MY INITIAL reaction to Mayor Nutter's executive order to start referring to ex-offenders as "returning citizens" was admittedly more visceral than intellectual.

Pfft . . . Not another executive order, I thought. Somebody hide the pen. That man, who has issued close to 60 in his time in office, is clearly EO-happy.

These ex-co . . . I mean, ex-off . . . I mean, returning citizens aren't exactly disembarking a Carnival Cruise from the Bahamas here. They're coming off long prison stints, sometimes after years in the hole, and rejoining a world that's hard enough for citizens with no record, let alone long criminal ones.

Pfft . . . Might as well hand them a coupon for 10 percent off a Wawa hoagie or one free Yuengling at participating pubs.

From where I sit, that's how empty a gesture this was for the 300,000 ex-offenders in Philly. Sixty percent of ex-offenders are still unemployed a year after they get out. (OK, given that, the free beer might help.)

Pfft . . . But then, that's easy for me to say. As important as I think issues of incarceration and rehabilitation are, I'm not burdened with the stigmas that come with serving time behind bars. And although some of the formerly imprisoned men and women I talked to also balked at the rebranding, many weren't as quick to dismiss its potential impact.

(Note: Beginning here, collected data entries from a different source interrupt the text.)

(* ===== verification/FormatFacts.v ===== *)
(** * Correctness of the printf engine

    [format_ref] is a formatter on lists: it reads a format and typed arguments
    and gives the text. The engine of stdio.c is proved to put exactly that
    text into either of its sinks. *)

From stdpp Require Import base tactics list gmap numbers strings.
From Stdlib Require Import ZArith Lia.
From Stdlib Require SpecFloat.
From S2P Require Import Prelude.
From S2P Require Import Memory.
From S2P Require Import CString.
From S2P Require Import CStringFacts.
From S2P Require Import NumConv.
From S2P Require Import Format.
Import SpecFloat.

(** ** Number rendering *)

Lemma digit_of_hex d : 0 <= d < 16 -> digit_of (hex_digit d) = Some d.
Proof.
  intros H. unfold hex_digit, digit_of. destruct (Z.ltb_spec d 10); repeat (zcase; simpl); try lia; f_equal; lia.
Qed.

Lemma hex_digit_range d : 0 <= d < 16 -> 48 <= hex_digit d <= 70.
Proof. unfold hex_digit. case_match; lia. Qed.

Lemma digits_snoc base l d :
  2 <= base <= 16 -> 0 <= d < base -> length (digits base l) = length l ->
  digits base (l ++ [hex_digit d]) = digits base l ++ [d].
Proof.
  intros Hb Hd. induction l as [|x l IH]; simpl.
  - intros _. rewrite digit_of_hex by lia. by rewrite (proj2 (Z.leb_gt base d)) by lia.
  - destruct (digit_of x) as [e|]; simpl; [|done]. destruct (base <=? e); simpl; [done|].
    intros [= H]. by rewrite IH.
Qed.

Lemma dval_snoc base ds d acc : dval base (ds ++ [d]) acc = dval base ds acc * base + d.
Proof. unfold dval. by rewrite foldl_app. Qed.

(** [t] is a numeral of [base] for [v]. *)
Definition numeral (base v : Z) (t : list Z) : Prop :=
  length (digits base t) = length t /\ dval base (digits base t) 0 = v /\
  Forall (fun b => 48 <= b <= 70) t.

Lemma temp_digits_ok room v base :
  2 <= base <= 16 -> 0 <= v < base ^ Z.of_nat room ->
  exists t, temp_digits room v base = Some t /\ (length t <= room)%nat /\ numeral base v (rev t) /\
            (0 < v -> 0 < zlen t).
Proof.
  intros Hb. revert v. induction room as [|room IH]; intros v Hv.
  - change (base ^ Z.of_nat 0) with 1 in Hv. simpl. destruct (Z.eqb_spec v 0); [|lia].
    exists []. repeat split; try done; simpl; lia.
  - simpl. destruct (Z.eqb_spec v 0).
    { subst. exists []. repeat split; try done; simpl; try lia. }
    assert (0 <= v / base < base ^ Z.of_nat room) as Hq.
    { split; [apply Z.div_pos; lia|]. apply Z.div_lt_upper_bound; [lia|].
      replace (Z.of_nat (S room)) with (Z.succ (Z.of_nat room)) in Hv by lia.
      rewrite Z.pow_succ_r in Hv by lia. lia. }
    destruct (IH _ Hq) as (t & -> & Hl & (H1 & H2 & H3) & _). simpl.
    pose proof (Z.mod_pos_bound v base ltac:(lia)) as Hm.
    eexists. split; [done|]. simpl. split_and!; [lia|..|intros; lia].
    unfold numeral. rewrite digits_snoc by (done || lia). split_and!.
    + rewrite !length_app. simpl. lia.
    + rewrite dval_snoc, H2. pose proof (Z.div_mod v base ltac:(lia)). lia.
    + apply Forall_app. split; [done|]. apply Forall_singleton.
      pose proof (hex_digit_range (v mod base) ltac:(lia)). lia.
Qed.

Lemma uint_to_str_ok v base :
  8 <= base <= 16 -> 0 <= v <= UINT64_MAX ->
  exists t, uint_to_str v base false = Some t /\ (1 <= length t <= 22)%nat /\ numeral base v t.
Proof.
  intros Hb Hv. unfold uint_to_str. destruct (Z.eqb_spec v 0) as [->|].
  - exists [48]. split; [done|]. split; [simpl; lia|]. unfold numeral. simpl.
    change (48 - 48) with 0. rewrite (proj2 (Z.leb_gt base 0)) by lia. split_and!; try done. apply Forall_singleton. lia.
  - assert (v < base ^ Z.of_nat 22) as Hlt.
    { assert (8 ^ 22 <= base ^ 22) by (apply Z.pow_le_mono_l; lia).
      change (Z.of_nat 22) with 22. unfold UINT64_MAX in Hv. lia. }
    destruct (temp_digits_ok 22 v base ltac:(lia) ltac:(lia)) as (t & Ht & Hl & Hn & Hp).
    assert (forall r1 r2 v t, temp_digits r1 v base = Some t -> (r1 <= r2)%nat ->
      temp_digits r2 v base = Some t) as Hmono.
    { clear. induction r1 as [|r1 IH]; intros [|r2] v t H Hle; simpl in *; try done; try lia.
      - by destruct (v =? 0).
      - destruct (v =? 0); [done|]. destruct (temp_digits r1 (v / base) base) eqn:E; [|done].
        by rewrite (IH r2 _ _ E) by lia. }
    rewrite (Hmono 22%nat 32%nat v t Ht) by lia. simpl. exists (rev t).
    rewrite length_rev. split_and!; try done; lia.
Qed.

(** ** What a sink holds after a text was put into it *)

Definition emit1 (p : pst) (c : Z) : pst :=
  let s := p_sink p in
  let w := u64 (s_written s + 1) in
  match s_type s with
  | SINK_CONSOLE =>
      let b := p_pbuf p ++ [c] in
      let p := set_psink {| s_type := s_type s; s_buf := s_buf s; s_size := s_size s;
                            s_pos := s_pos s; s_written := w |} p in
      if (zlen b =? PRINTF_BUFFER_SIZE) || (c =? 10)
      then {| p_mem := p_mem p; p_args := p_args p; p_sink := p_sink p;
              p_pbuf := []; p_writes := p_writes p ++ [b] |}
      else set_pbuf b p
  | SINK_BUFFER =>
      if (0 <? s_size s) && (s_pos s <? s_size s - 1) then
        set_pmem (<[s_buf s + s_pos s := c]> (p_mem p))
          (set_psink {| s_type := s_type s; s_buf := s_buf s; s_size := s_size s;
                        s_pos := s_pos s + 1; s_written := w |} p)
      else set_psink {| s_type := s_type s; s_buf := s_buf s; s_size := s_size s;
                        s_pos := s_pos s; s_written := w |} p
  end.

"Something is better than nothing," said Colwin Williams, who served more than 18 years in prison for multiple armed robberies. Williams, whom I've written about since his 2012 release, says that for people who've been stigmatized by a prison system that's been more about punishment than rehabilitation, this change could soften negative perceptions.

"It's not unlike the change in mind-set that came from going from Negroes to blacks to African-Americans," he said. "It's an opportunity to further educate people, to re-educate. By calling someone an ex-convict as opposed to a returning citizen, you make him feel like he's not part of society, and where does that leave him, where does that leave me?"

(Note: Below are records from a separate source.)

(* ===== verification/Scan.v ===== *)
(** * stdio.c: the scanf engine

    [parse_uint64], [parse_int64], [parse_float] and [vsscanf_internal]. The
    variadic arguments are the addresses results are stored through; stores are
    little-endian at the width of the pointed-to type. *)

From stdpp Require Import base tactics list gmap numbers strings.
From Stdlib Require Import ZArith Lia.
From Stdlib Require SpecFloat.
From S2P Require Import Prelude.
From S2P Require Import Memory.
From S2P Require Import Ctype.
Import SpecFloat.

Definition skip_whitespace (fuel : nat) (str : Z) : M mem Z :=
  while fuel (fun str =>
    c ← load8 str;
    mret (if negb (c =? 0) && isspace c then inl (str + 1) else inr str)) str.

(** Hexadecimal digits only: the scanner's own digit test. *)
Definition scan_digit (c : Z) : option Z :=
  if (48 <=? c) && (c <=? 57) then Some (c - 48)
  else if (97 <=? c) && (c <=? 102) then Some (10 + (c - 97))
  else if (65 <=? c) && (c <=? 70) then Some (10 + (c - 65))
  else None.

(** [Some (p, val)]: success, the position after the digits and the value. *)
Definition parse_uint64_loop (fuel : nat) (base : Z) : Z * Z * bool -> M mem (option (Z * Z)) :=
  while (X := Z * Z * bool) (R := option (Z * Z)) fuel (fun '(p, val, has_digits) =>
    c ← load8 p;
    let stop := if (has_digits : bool) then inr (Some (p, val)) else inr None in
    if c =? 0 then mret stop
    else match scan_digit c with
         | None => mret stop
         | Some digit =>
             if base <=? digit then mret stop
             else if (UINT64_MAX - u64 digit) / u64 base <? val then mret (inr None)
             else mret (inl (p + 1, u64 (val * base + digit), true))
         end).

Definition parse_uint64 (fuel : nat) (s base : Z) : M mem (option (Z * Z)) :=
  parse_uint64_loop fuel base (s, 0, false).

Definition parse_int64 (fuel : nat) (s : Z) : M mem (option (Z * Z)) :=
  c ← load8 s;
  let '(sign, p) := if c =? 45 then (-1, s + 1) else if c =? 43 then (1, s + 1) else (1, s) in
  r ← parse_uint64 fuel p 10;
  mret (match r with
        | None => None
        | Some (p, uval) =>
            if INT64_MAX + (if sign <? 0 then 1 else 0) <? uval then None
            else Some (p, i64 (i64 uval * sign))
        end).

(** Doubles: [0.1] is the nearest binary64 value. *)
Definition d64 (m e : Z) : spec_float := binary_normalize 53 1024 m e false.
Definition d_of (z : Z) : spec_float := d64 z 0.
Definition d_tenth : spec_float := S754_finite false 7205759403792794 (-56).
Definition dmul := SFmul 53 1024.
Definition dadd := SFadd 53 1024.

Definition parse_float (fuel : nat) (s : Z) : M mem (option (Z * spec_float)) :=
  c ← load8 s;
  let '(sign, p) := if c =? 45 then (d_of (-1), s + 1) else if c =? 43 then (d_of 1, s + 1) else (d_of 1, s) in
  r ← while (X := Z * spec_float * bool) (R := Z * spec_float * bool) fuel (fun '(p, val, has) =>
        c ← load8 p;
        mret (if (48 <=? c) && (c <=? 57)
              then inl (p + 1, dadd (dmul val (d_of 10)) (d_of (c - 48)), true)
              else inr (p, val, has))) (p, S754_zero false, false);
  let '(p, val, has) := (r : Z * spec_float * bool) in
  c ← load8 p;
  r ← (if c =? 46 then
         while (X := Z * spec_float * spec_float * bool) (R := Z * spec_float * bool) fuel (fun '(p, val, frac, has) =>
           c ← load8 p;
           mret (if (48 <=? c) && (c <=? 57)
                 then inl (p + 1, dadd val (dmul (d_of (c - 48)) frac), dmul frac d_tenth, true)
                 else inr (p, val, has))) (p + 1, val, d_tenth, has)
       else mret (p, val, has));
  let '(p, val, has) := (r : Z * spec_float * bool) in
  mret (if (has : bool) then Some (p, dmul sign val) else None).

(** The IEEE encoding of a value with [prec] bits of precision. *)
Definition float_bits (prec emax : Z) (v : spec_float) : Z :=
  let fbits := prec - 1 in
  let top (s : bool) := (if s then 1 else 0) * (2 * emax) * 2 ^ fbits in
  match v with
  | S754_zero s => top s
  | S754_infinity s => top s + (2 * emax - 1) * 2 ^ fbits
  | S754_nan => (2 * emax - 1) * 2 ^ fbits + 2 ^ (fbits - 1)
  | S754_finite s m e =>
      if Zpos m <? 2 ^ fbits then top s + Zpos m
      else top s + (e + fbits + emax - 1) * 2 ^ fbits + (Zpos m - 2 ^ fbits)
  end.

Definition to_float32 (v : spec_float) : spec_float :=
  match v with
  | S754_finite s m e => binary_normalize 24 128 (cond_Zopp s (Zpos m)) e s
  | _ => v
  end.

(** ** vsscanf_internal *)

(** Memory and the pointer arguments still to be taken. *)
Record sst := { s_mem : mem; s_args : list Z }.

Definition smem {A} (c : M mem A) : M sst A :=
  zoom s_mem (fun m s => {| s_mem := m; s_args := s_args s |}) c.
Definition sload (p : Z) : M sst Z := smem (load8 p).

Definition va_ptr : M sst Z := fun s =>
  match s_args s with
  | a :: r => Done a {| s_mem := s_mem s; s_args := r |}
  | [] => Undef
  end.

(** [*va_arg(args, T* ) = v] for a type of [n] bytes. *)
Definition assign (n : nat) (v : Z) : M sst unit := a ← va_ptr; smem (storen n a v).

(** A conversion's options. *)
Record scan_opts := {
  o_suppress : bool; o_width : Z; o_long : bool; o_longlong : bool; o_short : bool; o_spec : Z
}.

Definition parse_opts (fuel : nat) (fmt : Z) : M sst (Z * scan_opts) :=
  r ← while (X := Z * bool) (R := Z * bool) fuel (fun '(fmt, suppress) =>
        c ← sload fmt;
        mret (if c =? 42 then inl (fmt + 1, true) else inr (fmt, suppress))) (fmt, false);
  let '(fmt, suppress) := (r : Z * bool) in
  r ← while (X := Z * Z) (R := Z * Z) fuel (fun '(fmt, width) =>
        c ← sload fmt;
        if (48 <=? c) && (c <=? 57) then
          if width * 10 + (c - 48) <=? INT32_MAX then mret (inl (fmt + 1, width * 10 + (c - 48)))
          else undefined
        else mret (inr (fmt, width))) (fmt, 0);
  let '(fmt, width) := (r : Z * Z) in
  c ← sload fmt;
  r ← (if c =? 104 then mret (fmt + 1, false, false, true)
       else if c =? 108 then
         c1 ← sload (fmt + 1);
         mret (if c1 =? 108 then (fmt + 2, false, true, false) else (fmt + 1, true, false, false))
       else if c =? 122 then mret (fmt + 1, false, true, false)
       else mret (fmt, false, false, false));
  let '(fmt, is_long, is_long_long, is_short) := (r : Z * bool * bool * bool) in
  spec ← sload fmt;
  mret (fmt + 1, {| o_suppress := suppress; o_width := width; o_long := is_long;
                    o_longlong := is_long_long; o_short := is_short; o_spec := spec |}).

(** The width of an integer result; [%x], [%o] and [%n] have no short form. *)
Definition int_size (o : scan_opts) (short : bool) : nat :=
  if o_longlong o then 8 else if o_long o then 8 else if short && o_short o then 2 else 4.

Definition store_unless_suppressed (o : scan_opts) (n : nat) (v matches : Z) : M sst Z :=
  if o_suppress o then mret matches else _ ← assign n v; mret (matches + 1).

(** Where the local array [wbuf[32]] is taken to be: it is a memory of its own. *)
Definition wbuf_addr : Z := 4096.

(** A conversion gives [Some (s, matches)] to go on and [None] for [goto done].
    [%d] with a width that cuts the number parses a copy of the first
    characters in [wbuf]. *)
Definition scan_capped (fuel : nat) (s width : Z) : M sst (option (Z * Z)) :=
  let wlen := if width <? 31 then width else 31 in
  bs ← smem (fun m =>
    match mapM (fun i => m !! (s + Z.of_nat i)) (seq 0 (Z.to_nat wlen)) with
    | Some bs => Done bs m
    | None => Undef
    end);
  match parse_int64 fuel wbuf_addr (mem_of wbuf_addr (bs ++ [0])) with
  | Done (Some (wp, v)) _ => mret (Some (s + (wp - wbuf_addr), v))
  | Done None _ => mret None
  | Undef => undefined
  | NoFuel => fun _ => NoFuel
  end.

Definition scan_int (fuel : nat) (o : scan_opts) (s matches : Z) : M sst (option (Z * Z)) :=
  r ← smem (parse_int64 fuel s);
  match r with
  | None => mret None
  | Some (tmp, v) =>
      r ← (if (0 <? o_width o) && (o_width o <? tmp - s) then scan_capped fuel s (o_width o)
           else mret (Some (tmp, v)));
      match (r : option (Z * Z)) with
      | None => mret None
      | Some (s, v) => m ← store_unless_suppressed o (int_size o true) v matches; mret (Some (s, m))
      end
  end.

Definition scan_uint (fuel : nat) (base : Z) (short : bool) (o : scan_opts) (s matches : Z)
    : M sst (option (Z * Z)) :=
  r ← smem (parse_uint64 fuel s base);
  match r with
  | None => mret None
  | Some (s, v) => m ← store_unless_suppressed o (int_size o short) v matches; mret (Some (s, m))
  end.

(** The optional "0x" of [%x] and [%p]. *)
Definition skip_0x (s : Z) : M sst Z :=
  c0 ← sload s;
  if c0 =? 48 then
    c1 ← sload (s + 1);
    mret (if (c1 =? 120) || (c1 =? 88) then s + 2 else s)
  else mret s.

Definition scan_ptr (fuel : nat) (o : scan_opts) (s matches : Z) : M sst (option (Z * Z)) :=
  r ← smem (parse_uint64 fuel s 16);
  match r with
  | None => mret None
  | Some (s, v) => m ← store_unless_suppressed o 8 v matches; mret (Some (s, m))
  end.

Definition scan_float (fuel : nat) (o : scan_opts) (s matches : Z) : M sst (option (Z * Z)) :=
  r ← smem (parse_float fuel s);
  match r with
  | None => mret None
  | Some (s, v) =>
      m ← (if o_long o then store_unless_suppressed o 8 (float_bits 53 1024 v) matches
           else store_unless_suppressed o 4 (float_bits 24 128 (to_float32 v)) matches);
      mret (Some (s, m))
  end.

(** [%s]: copies up to white space; [ptr] is NULL when suppressed. *)
Definition scan_str (fuel : nat) (o : scan_opts) (s matches : Z) : M sst (option (Z * Z)) :=
  ptr ← (if o_suppress o then mret NULL else va_ptr);
  r ← while (X := Z * Z * Z) (R := Z * Z * Z) fuel (fun '(s, ptr, n) =>
        c ← sload s;
        if negb (c =? 0) && negb (isspace c) then
          if (0 <? o_width o) && (o_width o <=? n) then mret (inr (s, ptr, n))
          else
            _ ← when (negb (ptr =? NULL)) (smem (store8 ptr c));
            mret (inl (s + 1, if ptr =? NULL then ptr else ptr + 1, n + 1))
        else mret (inr (s, ptr, n))) (s, ptr, 0);
  let '(s, ptr, n) := (r : Z * Z * Z) in
  if n =? 0 then mret None
  else
    _ ← when (negb (ptr =? NULL)) (smem (store8 ptr 0));
    mret (Some (s, if o_suppress o then matches else matches + 1)).

Definition scan_chars (fuel : nat) (o : scan_opts) (s matches : Z) : M sst (option (Z * Z)) :=
  let count := if 0 <? o_width o then o_width o else 1 in
  ptr ← (if o_suppress o then mret NULL else va_ptr);
  r ← while (X := Z * Z * Z) (R := option Z) fuel (fun '(k, s, ptr) =>
        if k <? count then
          c ← sload s;
          if c =? 0 then mret (inr None)
          else
            _ ← when (negb (ptr =? NULL)) (smem (store8 ptr c));
            mret (inl (k + 1, s + 1, if ptr =? NULL then ptr else ptr + 1))
        else mret (inr (Some s))) (0, s, ptr);
  match (r : option Z) with
  | None => mret None
  | Some s => mret (Some (s, if o_suppress o then matches else matches + 1))
  end.

Definition scan_n (str : Z) (o : scan_opts) (s matches : Z) : M sst (option (Z * Z)) :=
  _ ← (if o_suppress o then mret tt else assign (int_size o false) (s - str));
  mret (Some (s, matches)).

(** The [switch] on the specifier. *)
Definition scan_convert (fuel : nat) (str : Z) (o : scan_opts) (s matches : Z) : M sst (option (Z * Z)) :=
  let c := o_spec o in
  if (c =? 100) || (c =? 105) then scan_int fuel o s matches
  else if c =? 117 then scan_uint fuel 10 true o s matches
  else if (c =? 120) || (c =? 88) then s ← skip_0x s; scan_uint fuel 16 false o s matches
  else if c =? 111 then scan_uint fuel 8 false o s matches
  else if c =? 112 then s ← skip_0x s; scan_ptr fuel o s matches
  else if (c =? 102) || (c =? 103) || (c =? 71) || (c =? 101) || (c =? 69) then scan_float fuel o s matches
  else if c =? 115 then scan_str fuel o s matches
  else if c =? 99 then scan_chars fuel o s matches
  else if c =? 110 then scan_n str o s matches
  else mret None.

(** One turn of the loop; [inr] leaves it with the number of matches. *)
Definition scan_step (fuel : nat) (str : Z) : Z * Z * Z -> M sst (Z * Z * Z + Z) := fun '(fmt, s, matches) =>
  c ← sload fmt;
  if c =? 0 then mret (inr matches)
  else if isspace c then
    s ← smem (skip_whitespace fuel s); mret (inl (fmt + 1, s, matches))
  else if negb (c =? 37) then
    b ← sload s;
    mret (if negb (b =? c) then inr matches else inl (fmt + 1, s + 1, matches))
  else
    c1 ← sload (fmt + 1);
    if c1 =? 37 then
      b ← sload s;
      mret (if negb (b =? 37) then inr matches else inl (fmt + 2, s + 1, matches))
    else
      r ← parse_opts fuel (fmt + 1);
      let '(fmt, o) := (r : Z * scan_opts) in
      s ← (if negb (o_spec o =? 99) then smem (skip_whitespace fuel s) else mret s);
      b ← sload s;
      if (b =? 0) && negb (o_spec o =? 110) then mret (inr matches)
      else
        r ← scan_convert fuel str o s matches;
        match (r : option (Z * Z)) with
        | None => mret (inr matches)
        | Some (s, m) => mret (inl (fmt, s, m))
        end.

Definition vsscanf_internal (fuel : nat) (str fmt : Z) : M sst Z :=
  if (str =? NULL) || (fmt =? NULL) then mret (-1)
  else while fuel (scan_step fuel str) (fmt, str, 0).

Definition sscanf : nat -> Z -> Z -> M sst Z := vsscanf_internal.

"Language matters. First impressions matter," said Attorney General Eric Holder. Holder, who has made criminal-justice reform a priority, was in Philly on Tuesday to highlight an impressive federal court re-entry program.

"It's all part of a process, part of a continuum whereby using different terms, it changes how we view people," Holder said. "But then that's backed up by the kinds of programs that we have seen here in Philadelphia. Where we put substance between that whole effort of how we think about people coming out of the system."

And Philly isn't the first city to scrap the ex-offender label. Last year, the District of Columbia unveiled its newly named Mayor's Office on Returning Citizen Affairs. It also held a Returning Citizens Community Appreciation Day.

Joseph Young, a graduate of the re-entry program who is now an EMT, said that when people get out of prison, there is a tendency to want to blame others for not being able to make it. If changing the term changes perceptions, he said, it's one less excuse.

"In a sense, it signals to the world that we're rejoining, that we're better, that we're ready to do better," Young said.

I get that, and I mostly agree. But then, not a day passes when I don't hear from someone in prison, or fresh out, who is struggling to find housing and a job, not to mention a little respect for doing their time and wanting to become a productive member of society.

Philadelphia is doing a better job than other cities with programs like the federal court system's Supervision to Aid Re-entry, the "Ban the Box" law that prohibits a job application from asking about a criminal record and even the mayor's newly renamed Office of Reintegration Services. But there's just not enough opportunity for ex-cons, ex-offenders or returning citizens, no matter what we call them.

That was apparent at a spring job fair- where so many ex-offenders showed up, they had to reschedule the event. And it's apparent in my conversations with Williams, who more than a year after walking out of prison is still trying to make it on the outside.

Williams needs a full-time job. Anybody want to help this returning citizen out?